Effects of verapamil and trandolapril in the treatment of hypertension. Trandolapril Study Group

Abstract

The combination of an angiotensin converting enzyme inhibitor with a calcium antagonist has become a common way of treating patients with essential hypertension who respond insufficiently to monotherapy. This double-blind, randomized, parallel, placebo-controlled, multicenter, outpatient study evaluated the antihypertensive efficacy and safety of a calcium antagonist (verapamil SR) and an angiotensin converting enzyme inhibitor (trandolapril) in patients with mild-to-moderate (stages I and II) essential hypertension. Six hundred thirty-one patients were enrolled in this 10-week study. After a 4-week single-blind placebo phase, patients received one of the following daily dosage regimens in a double-blind fashion for 6 weeks: placebo, 4 mg of trandolapril, 240 mg of verapamil SR, or a combination of 4 mg of trandolapril and 240 mg of verapamil SR. Trough sitting diastolic blood pressure was lowered by 4.5 mm Hg, 4.3 mm Hg, and 8.1 mm Hg more than placebo in the trandolapril, verapamil SR, and combination groups, respectively.
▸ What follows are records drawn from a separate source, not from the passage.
(** ** What the output buffer holds after a run *)

(** X5.  The output matrix is a function of the inputs alone.  For each
    of the three kernels and every valid descriptor, two runs of all the
    workers on the same input buffers, in any two orders and whatever the
    output buffers held before, complete and leave the same value at
    every element of the output matrix; the elements of the output buffer
    outside the matrix (the padding of the rows) keep what they held; and
    running all the workers a second time, in another order, changes
    nothing. *)
Theorem X5_output_depends_on_inputs_only :
  (forall a st1 st2 fuel (cores cores' : list Z),
     MatMultTransStride.valid a st1 -> MatMultTransStride.valid a st2 ->
     pSrcA st2 = pSrcA st1 -> pSrcB st2 = pSrcB st1 ->
     0 < MatMultTransStride.O a -> 1 <= MatMultTransStride.nPE a ->
     (MatMultTransStride.budget a <= fuel)%nat ->
     cores ≡ₚ seqZ 0 (MatMultTransStride.nPE a) ->
     cores' ≡ₚ seqZ 0 (MatMultTransStride.nPE a) ->
     exists st1' st2',
       run_cores
         (fun c => MatMultTransStride.plp_mat_mult_trans_stride_i32p_xpulpv2
                     fuel c a) cores st1 = Done (tt, st1')
       /\ run_cores
            (fun c => MatMultTransStride.plp_mat_mult_trans_stride_i32p_xpulpv2
                        fuel c a) cores' st2 = Done (tt, st2')
       /\ (forall m o,
             0 <= m < MatMultTransStride.M a ->
             0 <= o < MatMultTransStride.O a ->
             pDst st1' !! Z.to_nat (m * MatMultTransStride.strideC a + o)
             = pDst st2' !! Z.to_nat (m * MatMultTransStride.strideC a + o))
       /\ (forall i,
             (forall m o,
                0 <= m < MatMultTransStride.M a ->
                0 <= o < MatMultTransStride.O a ->
                i <> Z.to_nat (m * MatMultTransStride.strideC a + o)) ->
             pDst st1' !! i = pDst st1 !! i)
       /\ run_cores
            (fun c => MatMultTransStride.plp_mat_mult_trans_stride_i32p_xpulpv2
                        fuel c a) cores' st1' = Done (tt, st1'))
  /\ (forall a st1 st2 fuel (cores cores' : list Z),
        MatMultTransCmplxStride.valid a st1 ->
        MatMultTransCmplxStride.valid a st2 ->
        pSrcA st2 = pSrcA st1 -> pSrcB st2 = pSrcB st1 ->
        0 < MatMultTransCmplxStride.O a ->
        1 <= MatMultTransCmplxStride.nPE a ->
        (MatMultTransCmplxStride.budget a <= fuel)%nat ->
        cores ≡ₚ seqZ 0 (MatMultTransCmplxStride.nPE a) ->
        cores' ≡ₚ seqZ 0 (MatMultTransCmplxStride.nPE a) ->
        exists st1' st2',
          run_cores
            (fun c =>
               MatMultTransCmplxStride.plp_mat_mult_trans_cmplx_stride_i16p_xpulpv2
                 fuel c a) cores st1 = Done (tt, st1')
          /\ run_cores
               (fun c =>
                  MatMultTransCmplxStride.plp_mat_mult_trans_cmplx_stride_i16p_xpulpv2
                    fuel c a) cores' st2 = Done (tt, st2')
          /\ (forall m o k,
                0 <= m < MatMultTransCmplxStride.M a ->
                0 <= o < MatMultTransCmplxStride.O a -> 0 <= k <= 1 ->
                pDst st1' !! Z.to_nat
                               ((m * MatMultTransCmplxStride.strideC a + o) * 2
                                + k)
                = pDst st2' !! Z.to_nat
                                 ((m * MatMultTransCmplxStride.strideC a + o) * 2
                                  + k))
          /\ (forall i,
                (forall m o k,
                   0 <= m < MatMultTransCmplxStride.M a ->
                   0 <= o < MatMultTransCmplxStride.O a -> 0 <= k <= 1 ->
                   i <> Z.to_nat
                          ((m * MatMultTransCmplxStride.strideC a + o) * 2
                           + k)) ->
                pDst st1' !! i = pDst st1 !! i)
          /\ run_cores
               (fun c =>
                  MatMultTransCmplxStride.plp_mat_mult_trans_cmplx_stride_i16p_xpulpv2
                    fuel c a) cores' st1' = Done (tt, st1'))
  /\ (forall a st1 st2 fuel (cores cores' : list Z),
        MatSubStride.valid a st1 -> MatSubStride.valid a st2 ->
        pSrcA st2 = pSrcA st1 -> pSrcB st2 = pSrcB st1 ->
        0 < MatSubStride.N a ->
        1 <= MatSubStride.nPE a -> (MatSubStride.budget a <= fuel)%nat ->
        cores ≡ₚ seqZ 0 (MatSubStride.nPE a) ->
        cores' ≡ₚ seqZ 0 (MatSubStride.nPE a) ->
        exists st1' st2',
          run_cores
            (fun c => MatSubStride.plp_mat_sub_stride_i16p_xpulpv2 fuel c a)
            cores st1 = Done (tt, st1')
          /\ run_cores
               (fun c => MatSubStride.plp_mat_sub_stride_i16p_xpulpv2 fuel c a)
               cores' st2 = Done (tt, st2')
          /\ (forall m n,
                0 <= m < MatSubStride.M a -> 0 <= n < MatSubStride.N a ->
                pDst st1' !! Z.to_nat (m * MatSubStride.strideY a + n)
                = pDst st2' !! Z.to_nat (m * MatSubStride.strideY a + n))
          /\ (forall i,
                (forall m n,
                   0 <= m < MatSubStride.M a -> 0 <= n < MatSubStride.N a ->
                   i <> Z.to_nat (m * MatSubStride.strideY a + n)) ->
                pDst st1' !! i = pDst st1 !! i)
          /\ run_cores
               (fun c => MatSubStride.plp_mat_sub_stride_i16p_xpulpv2 fuel c a)
               cores' st1' = Done (tt, st1')).
Proof.
  split; [|split];
    intros a st1 st2 fuel cores cores' Hv1 Hv2 HA HB Hpos HnPE Hf Hc Hc'.
  - destruct (mult_valid_workers a st1 fuel cores Hv1 Hpos HnPE Hf Hc)
      as (st1' & Hrun1 & Hw1).
    destruct (mult_outputs a st1 fuel cores Hv1 Hpos HnPE Hf Hc)
      as (s1 & Hs1 & Hout1).
    assert (s1 = st1') as -> by congruence.
    destruct (mult_outputs a st2 fuel cores' Hv2 Hpos HnPE Hf Hc')
      as (st2' & Hrun2 & Hout2).
    pose proof (rows_written_shape _ _ _ _ Hw1) as Hsh.
    destruct (mult_valid_workers a st1' fuel cores'
                (mult_valid_same_shape a st1 st1' Hv1 Hsh) Hpos HnPE Hf Hc')
      as (st3 & Hrun3 & Hw3).
    exists st1', st2'. split; [exact Hrun1|]. split; [exact Hrun2|].
    split; [|split].
    + intros m o Hm Ho.
      rewrite (Hout1 m o Hm Ho), (Hout2 m o Hm Ho), HA, HB. reflexivity.
    + intros i Hi. destruct Hw1 as (_ & _ & _ & _ & Hk). apply Hk.
      intros m Hm%elem_of_seqZ. unfold MatMultTransStride.rowval.
      destruct (decide (_ <= _ < _)) as [Hin|]; [|reflexivity].
      exfalso.
      apply (Hi m (Z.of_nat i - m * MatMultTransStride.strideC a)); lia.
    + destruct Hsh as (HA' & HB' & _). rewrite HA', HB' in Hw3.
      rewrite Hrun3. do 2 f_equal. symmetry.
      eapply rows_written_unique;
        [|exact (rows_written_again _ _ _ _ Hw1)|exact Hw3]. reflexivity.
  - destruct (cmplx_valid_workers a st1 fuel cores Hv1 Hpos HnPE Hf Hc)
      as (st1' & Hrun1 & Hw1).
    destruct (cmplx_outputs a st1 fuel cores Hv1 Hpos HnPE Hf Hc)
      as (s1 & Hs1 & Hout1).
    assert (s1 = st1') as -> by congruence.
    destruct (cmplx_outputs a st2 fuel cores' Hv2 Hpos HnPE Hf Hc')
      as (st2' & Hrun2 & Hout2).
    pose proof (rows_written_shape _ _ _ _ Hw1) as Hsh.
    destruct (cmplx_valid_workers a st1' fuel cores'
                (cmplx_valid_same_shape a st1 st1' Hv1 Hsh) Hpos HnPE Hf Hc')
      as (st3 & Hrun3 & Hw3).
    exists st1', st2'. split; [exact Hrun1|]. split; [exact Hrun2|].
    split; [|split].
    + intros m o k Hm Ho Hk.
      destruct (Hout1 m o Hm Ho) as [Hre1 Him1].
      destruct (Hout2 m o Hm Ho) as [Hre2 Him2].
      assert (k = 0 \/ k = 1) as [-> | ->] by lia.
      * rewrite Z.add_0_r, Hre1, Hre2, HA, HB. reflexivity.
      * rewrite Him1, Him2, HA, HB. reflexivity.
    + intros i Hi. destruct Hw1 as (_ & _ & _ & _ & Hk). apply Hk.
      intros m Hm%elem_of_seqZ. unfold MatMultTransCmplxStride.rowval.
      destruct (decide (_ <= _ < _)) as [Hin|]; [|reflexivity].
      exfalso.
      apply (Hi m (Z.of_nat i / 2 - m * MatMultTransCmplxStride.strideC a)
               (Z.of_nat i mod 2)).
      * lia.
      * Z.div_mod_to_equations. lia.
      * Z.div_mod_to_equations. lia.
      * rewrite <- (Nat2Z.id i) at 1. f_equal.
        Z.div_mod_to_equations. lia.
    + destruct Hsh as (HA' & HB' & _). rewrite HA', HB' in Hw3.
      rewrite Hrun3. do 2 f_equal. symmetry.
      eapply rows_written_unique;
        [|exact (rows_written_again _ _ _ _ Hw1)|exact Hw3]. reflexivity.
  - destruct (sub_valid_workers a st1 fuel cores Hv1 Hpos HnPE Hf Hc)
      as (st1' & Hrun1 & Hw1).
    destruct (sub_outputs a st1 fuel cores Hv1 Hpos HnPE Hf Hc)
      as (s1 & Hs1 & Hout1).
    assert (s1 = st1') as -> by congruence.
    destruct (sub_outputs a st2 fuel cores' Hv2 Hpos HnPE Hf Hc')
      as (st2' & Hrun2 & Hout2).
    pose proof (rows_written_shape _ _ _ _ Hw1) as Hsh.
    destruct (sub_valid_workers a st1' fuel cores'
                (sub_valid_same_shape a st1 st1' Hv1 Hsh) Hpos HnPE Hf Hc')
      as (st3 & Hrun3 & Hw3).
    exists st1', st2'. split; [exact Hrun1|]. split; [exact Hrun2|].
    split; [|split].
    + intros m n Hm Hn.
      rewrite (Hout1 m n Hm Hn), (Hout2 m n Hm Hn), HA, HB. reflexivity.
    + intros i Hi. destruct Hw1 as (_ & _ & _ & _ & Hk). apply Hk.
      intros m Hm%elem_of_seqZ. unfold MatSubStride.rowval.
      destruct (decide (_ <= _ < _)) as [Hin|]; [|reflexivity].
      exfalso.
      apply (Hi m (Z.of_nat i - m * MatSubStride.strideY a)); lia.
    + destruct Hsh as (HA' & HB' & _). rewrite HA', HB' in Hw3.
      rewrite Hrun3. do 2 f_equal. symmetry.
      eapply rows_written_unique;
        [|exact (rows_written_again _ _ _ _ Hw1)|exact Hw3]. reflexivity.
Qed.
In the combination group, sitting diastolic blood pressure was significantly lowered (P < .01) by 3.6 mm Hg more than in the trandolapril group and by 3.8 mm Hg more than in the verapamil SR group. An analysis of the trough-to-peak ratio for sitting diastolic blood pressure revealed values of 0.75 and 0.67, for the 4-mg trandolapril and the combination groups, respectively, at end point. The overall incidence of adverse reactions was similar for all treatment groups. In this study the combination of an angiotensin converting enzyme inhibitor and calcium antagonist was well tolerated and more effective than either agent administered alone for the treatment of mild-to-moderate essential hypertension.